» **INPUT MATERIAL**:

(** A call at depth budget [fuel] that returned returns the same with more. *)
Lemma chunking_fuel_mono (fuel fuel' : nat) (subsection : list str * str)
    (max_tokens : Z) (model : str) (max_recursion : Z) (t : chunking) :
  fuel <= fuel' ->
  chunking_fuel E fuel subsection max_tokens model max_recursion = Ok t ->
  chunking_fuel E fuel' subsection max_tokens model max_recursion = Ok t.
Proof.
  revert fuel' subsection max_recursion t.
  induction fuel as [|fuel IH]; intros fuel' [titles text] max_recursion t L;
    [discriminate|].
  destruct fuel' as [|fuel']; [lia|].
  cbn [chunking_fuel].
  destruct (_ <=? max_tokens)%Z; [auto|].
  destruct (max_recursion =? 0)%Z; [auto|].
  apply try_delimiters_chunking_mono.
  intros half u. apply IH. lia.
Qed.

(** Termination on the length of the text: every recursive call is on a
    strictly shorter one. *)
Lemma chunking_fuel_total (fuel : nat) (titles : list str) (text : str)
    (max_tokens : Z) (model : str) (max_recursion : Z) :
  length text < fuel ->
  exists t, chunking_fuel E fuel (titles, text) max_tokens model max_recursion = Ok t.
Proof.
  revert text max_recursion.
  induction fuel as [|fuel IH]; intros text max_recursion L; [lia|].
  cbn [chunking_fuel].
  destruct (_ <=? max_tokens)%Z; [eauto|].
  destruct (max_recursion =? 0)%Z; [eauto|].
  apply try_delimiters_chunking_returns; [exact delimiters_nonempty|].
  intros half Hh. apply IH. lia.
Qed.

(** Termination on [max_recursion]: a call with [max_recursion >= 0] nests
    at most [max_recursion] calls below itself. *)
Lemma chunking_fuel_depth (fuel : nat) (titles : list str) (text : str)
    (max_tokens : Z) (model : str) (max_recursion : Z) :
  (0 <= max_recursion)%Z -> Z.to_nat max_recursion < fuel ->
  exists t, chunking_fuel E fuel (titles, text) max_tokens model max_recursion = Ok t.
Proof.
  revert text max_recursion.
  induction fuel as [|fuel IH]; intros text max_recursion P L; [lia|].
  cbn [chunking_fuel].
  destruct (_ <=? max_tokens)%Z; [eauto|].
  destruct (Z.eqb_spec max_recursion 0) as [|NZ]; [eauto|].
  apply try_delimiters_chunking_returns; [exact delimiters_nonempty|].
  intros half _. apply IH; lia.
Qed.

Lemma chunks_of_nonempty (t : chunking) : chunks_of t <> [].
Proof.
  induction t as [s|s c|d l IHl r IHr]; cbn [chunks_of]; try discriminate.
  intros H. apply app_eq_nil in H. destruct H as [H _]. exact (IHl H).
Qed.

(** Over an [Encoding], where nothing is refused, the recursion of
    [split_strings_from_subsection] comes to an end whatever the arguments,
    and what is returned is the leaves of the run [chunking_of] records. *)
Lemma split_strings_total (subsection : list str * str)
    (max_tokens : Z) (model : str) (max_recursion : Z) :
  exists t,
    chunking_of E subsection max_tokens model max_recursion = Ok t /\
    split_strings_from_subsection E subsection max_tokens model max_recursion =
    Ok (chunks_of t).
Proof.
  destruct subsection as [titles text].
  unfold chunking_of, split_strings_from_subsection. cbn [snd].
  destruct (chunking_fuel_total (S (length text)) titles text
              max_tokens model max_recursion ltac:(lia)) as [t Ht].
  exists t. split; [exact Ht|].
  rewrite split_strings_chunks, Ht. reflexivity.
Qed.

End ChunkerFacts.

Section CeilingAndCoverage.

Variable E : str -> Encoding.

(** ["\n\n".join(titles + [text])] is the title prefix followed by the text. *)
Lemma join_titles (titles : list str) (text : str) :
  join PARAGRAPH (titles ++ [text]) = title_prefix titles ++ text.
Proof.
  induction titles as [|title titles IH]; [reflexivity|].
  rewrite <- app_comm_cons.
  rewrite join_cons by (destruct titles; discriminate).
  rewrite IH. unfold title_prefix. cbn [map concat].
  rewrite <- !app_assoc. reflexivity.
Qed.

Lemma strip_titles_join (titles : list str) (text : str) :
  strip_titles titles (join PARAGRAPH (titles ++ [text])) = text.
Proof.
  unfold strip_titles. rewrite join_titles, skipn_app, skipn_all, Nat.sub_diag.
  reflexivity.
Qed.

Lemma chunking_rebuild (fuel : nat) (titles : list str) (text : str)
    (max_tokens : Z) (model : str) (max_recursion : Z) (t : chunking) :
  chunking_fuel E fuel (titles, text) max_tokens model max_recursion = Ok t ->
  no_truncation t ->
  rebuild titles t = text /\
  Forall (fun chunk => firstn (length (title_prefix titles)) chunk = title_prefix titles)
         (chunks_of t).
Proof.
  revert text max_recursion t.
  induction fuel as [|fuel IH]; intros text max_recursion t; [discriminate|].
  cbn [chunking_fuel].
  destruct (_ <=? max_tokens)%Z.
  - intros [= <-] _. cbn [rebuild chunks_of]. split; [apply strip_titles_join|].
    constructor; [|constructor].
    rewrite join_titles, firstn_app, firstn_all, Nat.sub_diag. cbn [firstn].
    apply app_nil_r.
  - destruct (max_recursion =? 0)%Z.
    + intros [= <-] [].
    + intros H N. apply try_delimiters_chunking_inv in H.
      destruct H as [->|[d [left [right [l [r [_ [Hh [Nl [Nr [Hl [Hr ->]]]]]]]]]]]].
      * destruct N.
      * destruct N as [N1 N2].
        destruct (IH _ _ _ Hl N1) as [Rl Pl].
        destruct (IH _ _ _ Hr N2) as [Rr Pr].
        cbn [rebuild chunks_of]. rewrite Rl, Rr. split.
        -- symmetry. exact (proj2 (halved_concat E _ _ _ _ Hh Nl Nr)).
        -- apply Forall_app. split; assumption.
Qed.

(** C8.  When a run truncated nothing, every returned chunk starts with the
    title prefix, and stripping it from each chunk and putting back the
    delimiter each split consumed gives the original body text. *)
Theorem chunks_cover_body (titles : list str) (text : str)
    (max_tokens : Z) (model : str) (max_recursion : Z) (t : chunking) :
  chunking_of E (titles, text) max_tokens model max_recursion = Ok t ->
  no_truncation t ->
  split_strings_from_subsection E (titles, text) max_tokens model max_recursion =
  Ok (chunks_of t) /\
  Forall (fun chunk => firstn (length (title_prefix titles)) chunk = title_prefix titles)
         (chunks_of t) /\
  rebuild titles t = text.
Proof.
  intros Ht N. split.
  - destruct (split_strings_total E (titles, text) max_tokens model max_recursion)
      as [t' [Ht' Hs]].
    rewrite Hs. congruence.
  - destruct (chunking_rebuild _ _ _ _ _ _ _ Ht N) as [R P]. split; assumption.
Qed.

End CeilingAndCoverage.

Lemma chunks_cover_body_witness :
  let text := lit "aaaa" ++ [LF] ++ lit "bbbb" ++ [LF] ++ lit "cccc. dd" in
  let t := Halved NEWLINE
             (Halved NEWLINE (Fits (lit "T" ++ PARAGRAPH ++ lit "aaaa"))
                             (Fits (lit "T" ++ PARAGRAPH ++ lit "bbbb")))
             (Halved SENTENCE (Fits (lit "T" ++ PARAGRAPH ++ lit "cccc"))
                              (Fits (lit "T" ++ PARAGRAPH ++ lit "dd"))) in
  split_strings_from_subsection char_model ([lit "T"], text) 7 GPT_MODEL 5 =
  Ok (chunks_of t) /\
  Forall (fun chunk => firstn (length (title_prefix [lit "T"])) chunk =
                       title_prefix [lit "T"])
         (chunks_of t) /\
  rebuild [lit "T"] t = text.
Proof.
  cbn zeta.
  apply (chunks_cover_body char_model [lit "T"]
           (lit "aaaa" ++ [LF] ++ lit "bbbb" ++ [LF] ++ lit "cccc. dd")
           7 GPT_MODEL 5).
  - reflexivity.
  - simpl. tauto.
Defined.

(** ** [str(n)] *)

Lemma uint_chars_inj (d d' : Decimal.uint) :
  uint_chars d = uint_chars d' -> d = d'.
Proof.
  revert d'; induction d; intros d'; destruct d'; cbn [uint_chars];
    intros H; try discriminate; try reflexivity;
    injection H as H; f_equal; auto.
Qed.

Lemma uint_chars_digit (d : Decimal.uint) (c : char) (s : str) :
  uint_chars d = c :: s -> (48 <= c <= 57)%N.
Proof. destruct d; cbn [uint_chars]; intros [= <- _]; lia. Qed.

(** Different integers print differently. *)
Lemma str_of_int_inj (n n' : Z) : str_of_int n = str_of_int n' -> n = n'.
Proof.
  unfold str_of_int. intros H. apply DecimalZ.to_int_inj.
  destruct (Z.to_int n) as [d|d], (Z.to_int n') as [d'|d'].
  - f_equal. apply uint_chars_inj. exact H.
  - apply uint_chars_digit in H. lia.
  - symmetry in H. apply uint_chars_digit in H. lia.
  - injection H as H. f_equal. apply uint_chars_inj. exact H.
Qed.

Lemma StronglySorted_snoc (ks : list Z) (m : Z) :
  StronglySorted Z.lt ks -> Forall (fun k => k < m)%Z ks ->
  StronglySorted Z.lt (ks ++ [m]).
Proof.
  induction 1 as [|k ks S IH F]; intros B; cbn [app].
  - constructor; constructor.
  - inversion B; subst. constructor; [auto|].
    apply Forall_app. split; [exact F | constructor; [assumption | constructor]].
Qed.

Lemma StronglySorted_lt_NoDup (ks : list Z) :
  StronglySorted Z.lt ks -> NoDup ks.
Proof.
  induction 1 as [|k ks S IH F]; constructor; [|exact IH].
  intros I. rewrite Forall_forall in F. specialize (F k I). lia.
Qed.

(** ** [split_into_sections] *)

Section SectionFacts.

Variable U : Ucd.

(** An iteration is one of three things. *)
Lemma sections_step_cases (st st' : sections_state) (line : str) :
  sections_step U st line = Ok st' ->
  (is_marker U st line = Ok true /\ st' = open_section st) \/
  (is_marker U st line = Ok false /\ active st = true /\ st' = append_line st line) \/
  (is_marker U st line = Ok false /\ active st = false /\ st' = st).
Proof.
  unfold sections_step. intros H.
  apply bind_Ok_inv in H. destruct H as [[|] [M H]].
  - left. split; [exact M|]. injection H as <-. reflexivity.
  - right. destruct (active st) eqn:A.
    + left. destruct (tmp st) as [lines|] eqn:T; [|discriminate].
      injection H as <-. repeat split; try assumption.
      unfold append_line. rewrite T, A. reflexivity.
    + right. injection H as <-. auto.
Qed.

Lemma sections_inv_init : sections_inv sections_init.
Proof.
  unfold sections_inv, sections_init; cbn.
  repeat split; try congruence; try lia; try constructor.
  exists []. repeat split; constructor.
Qed.

Lemma sections_inv_step (st st' : sections_state) (line : str) :
  sections_inv st -> sections_step U st line = Ok st' -> sections_inv st'.
Proof.
  intros [[ks [Ids [Srt Bnd]]] [Ne [P [A T]]]] H.
  apply sections_step_cases in H.
  destruct H as [[_ ->]|[[_ [Act ->]]|[_ [_ ->]]]].
  - unfold sections_inv, open_section; cbn.
    assert (Bnd' : Forall (fun k => 1 <= k < match_tok st + 1)%Z ks).
    { eapply Forall_impl; [|exact Bnd]. cbn. intros; lia. }
    repeat split; try congruence; try lia.
    + destruct (tmp st) as [[|l lines]|] eqn:Tm.
      * exists ks. auto.
      * destruct T as [_ T1]; [congruence|].
        exists (ks ++ [match_tok st]). repeat split.
        -- rewrite !map_app, Ids. reflexivity.
        -- apply StronglySorted_snoc; [exact Srt|].
           eapply Forall_impl; [|exact Bnd]. cbn. intros; lia.
        -- apply Forall_app. split; [exact Bnd'|]. constructor; [lia | constructor].
      * exists ks. auto.
    + destruct (tmp st) as [[|l lines]|]; try exact Ne.
      apply Forall_app. split; [exact Ne|]. constructor; [discriminate | constructor].
  - specialize (A Act). destruct (tmp st) as [lines|] eqn:Tm; [|congruence].
    destruct (T ltac:(discriminate)) as [_ T1].
    unfold sections_inv, append_line; cbn. rewrite Tm; cbn.
    split; [exists ks; auto|]. split; [exact Ne|]. split; [exact P|].
    split; [discriminate | auto].
  - unfold sections_inv. split; [exists ks; auto|]. auto.
Qed.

» **WORK TO COMPLETE**: Find each line in the records holding the string "nothing" and show it.

» **TASK OUTPUT**:
(** Over an [Encoding], where nothing is refused, the recursion of
(** C8.  When a run truncated nothing, every returned chunk starts with the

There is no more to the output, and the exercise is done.